L’esistenza di una consistente parte della popolazione italiana con identità e/o comportamenti omosessuali o bisessuali è un dato che si è imposto all’opinione pubblica in modo crescente negli ultimi decenni, man mano che la comunità LGBT (lesbica, gay, bisessuale e transessuale) consolidava la sua visibilità e la sua azione nella società.
Con la ricerca MODI DI abbiamo voluto raccogliere una serie di dati aggiornati, sia tra gli uomini che tra le donne omo-bisessuali, su degli argomenti di fondamentale importanza, sia per la nostra comunità che per i servizi sociosanitari: stato di salute, comportamenti sessuali, fattor idi rischio e di protezione, modalità di accesso alle risorse di prevenzione e di benessere.
Si è trattato di una azione di ricerca molto ampia, che ha coinvolto decine di operatori, fra esperti e volontari, e che ha raggiunto migliaia di persone.
La risposta al nostro appello è stata ampia, persino superiore alle aspettative iniziali, anche grazie alle nostre reti territoriali e alle altre organizzazioni LGBT che hanno voluto collaborare con noi e che ringraziamo per la loro disponibilità.

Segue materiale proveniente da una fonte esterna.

Lemma pin_step_inv k gens obs bound a W W' : slots_inv k gens obs W → meta_inv bound W → bound < TXN_NONE → pin_inv W →
  step a W = Some W' → pin_inv W'.
Proof.
  intros SI I Hb P Hs. pose proof (mi_bound _ _ I) as Hbd.
  assert (pins_kept W W' → ∀ th me pc, athread W th me pc → pin_ok W' pc) as Hkept.
  { intros K th me pc Ha. eapply pin_ok_kept; [done..|lia|by eapply P]. }
  destruct a as [th c|p|p].
  - destruct (step_move _ _ _ _ Hs) as (p&me&pc&pc'&e&Mv&Ht&Hsh&Hlk). pose proof (moved_athread _ _ _ _ _ _ _ Mv) as Ha.
    assert (pins_kept W W') as K.
    { destruct (is_writer pc) eqn:Hw; [by eapply pins_kept_writer|].
      destruct (reader_step _ _ _ _ _ _ _ Ht Hw) as [[Hw' He]|[-> Hpc]]; [by eapply pins_kept_reader|].
      apply pins_kept_safe; [done|]. intros th' me' pc'' Ha'. destruct (moved_cases _ _ _ _ _ _ _ _ _ _ Mv Ha') as [(->&->&->)|[N Ha'']]; [|by left].
      right. by destruct Hpc as [[-> _]|[-> _]]. }
    intros th' me' pc'' Ha'. destruct (moved_cases _ _ _ _ _ _ _ _ _ _ Mv Ha') as [(->&->&->)|[N Ha'']]; [|by eapply Hkept].
    destruct (pin_step W pc) as [[pc1 e1]|] eqn:Hp; [|by eapply other_step_pin_ok].
    assert (thread_step W me th c pc = pin_step W pc) as Heq by (by destruct pc). rewrite Heq, Hp in Ht. injection Ht as -> ->.
    eapply pin_own_step; [done..| |by eapply P]. intros idx t [S1 S2].
    assert (is_writer pc' = false ∧ slot_effect e) as [Hw' He].
    { assert (is_writer pc = false) as Hw by (by destruct pc). rewrite <- Heq in Hp.
      destruct (reader_step _ _ _ _ _ _ _ Hp Hw) as [?|[-> Hpc]]; [done|]. rewrite Heq in Hp. exfalso.
      destruct pc; try done; cbn in Hp; unfold release_slot in Hp; repeat case_match; done. }
    destruct (slot_effect_same W e He) as (_&_&D). split; [by rewrite Hsh, D|]. intros th' me' pc'' o Hb' Ho.
    destruct (moved_cases _ _ _ _ _ _ _ _ _ _ Mv Hb') as [(->&->&->)|[N Ha'']]; [by destruct pc'|by eapply S2].
  - cbn [step] in Hs. apply bind_Some in Hs as (pr&Hp&Hs). case_match eqn:Hc; [|done]. injection Hs as <-.
    apply andb_true_iff in Hc as [Hu%bool_decide_eq_true_1 _].
    assert (∀ th me pc, athread (set_status p Alive W) th me pc → athread W th me pc ∨ pc = Idle) as Hat
      by (intros th me pc; eapply spawn_athread; [done..|apply (si_unborn _ _ _ _ SI)]).
    intros th me pc Ha. destruct (Hat _ _ _ Ha) as [Ha'| ->]; [|done]. eapply Hkept; [|done].
    apply pins_kept_safe; [done|]. intros th' me' pc' Hb'. destruct (Hat _ _ _ Hb') as [?| ->]; auto.
  - destruct (step_die _ _ _ Hs) as (E1&E2&E3&E4).
    assert (∀ th me pc, athread W' th me pc → athread W th me pc) as Hat.
    { intros th me pc (q&Ht&Hq&Ha). rewrite E2 in Ht. rewrite E3 in Hq. apply (die_athread p W th me pc). by exists q. }
    intros th me pc Ha. eapply Hkept; [|by apply Hat]. apply pins_kept_safe; [done|]. intros. left. by apply Hat.
Qed.

(** * Runs *)

(** A consistent start: free slots, every thread idle, the durable commit in one
    meta page and an older one in the other, the bound not above it. *)
Record start_ok (W : World) : Prop := {
  so_slots : (0 < nslots W)%nat;
  so_pids p pr : procs W !! p = Some pr → good_pid (pid pr);
  so_alive p q pr pr' : procs W !! p = Some pr → procs W !! q = Some pr' → status pr = Alive → status pr' = Alive → pid pr = pid pr' → p = q;
  so_idle th p pc : threads W !! th = Some (p, pc) → pc = Idle;
  so_meta : ∃ side, metas_ok (shm W) side;
  so_cache : oldest_pinned_cache (shm W) ≤ durable_txn (shm W);
}.

Definition inv (k : Z) (W0 W : World) : Prop :=
  (∃ gens obs, slots_inv k gens obs W) ∧ meta_inv (durable_txn (shm W0) + k) W ∧ pin_inv W.

Lemma start_inv W : start_ok W → inv 0 W W.
Proof.
  intros [S1 S2 S3 S4 S5 S6]. assert (∀ th me pc, athread W th me pc → pc = Idle) as Hid.
  { intros th me pc (p&Ht&_). by eapply S4. }
  split_and!.
  - exists (λ idx, seq_of (slot_word (shm W) idx)), (λ _, 0). split; try done.
    + intros. by eapply S4.
    + intros idx _. symmetry. apply Z.mod_small, seq_of_range.
    + intros th me pc idx w Ha. by rewrite (Hid _ _ _ Ha).
    + intros th th' me me' pc pc' idx w w' Ha _. by rewrite (Hid _ _ _ Ha).
    + intros th me pc idx w Ha. by rewrite (Hid _ _ _ Ha).
    + intros th me pc Ha. by rewrite (Hid _ _ _ Ha).
  - split; try done; [intros th me pc Ha; by rewrite (Hid _ _ _ Ha)|intros th me pc Ha; by rewrite (Hid _ _ _ Ha)|lia].
  - intros th me pc Ha. by rewrite (Hid _ _ _ Ha).
Qed.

Questo risultato ci fa ben sperare: le persone gay, lesbiche e bisessuali hanno dimostrato Di sapersi guardare allo specchio, con coraggio ed onestà, per far emergere sia gli aspetti di soddisfazione che quelli di bisogno.
Spetta ora alle istituzioni competenti in materia ed a tutti e tutte noi trovare le risposte più efficaci agli interrogativi sollevati dall’indagine.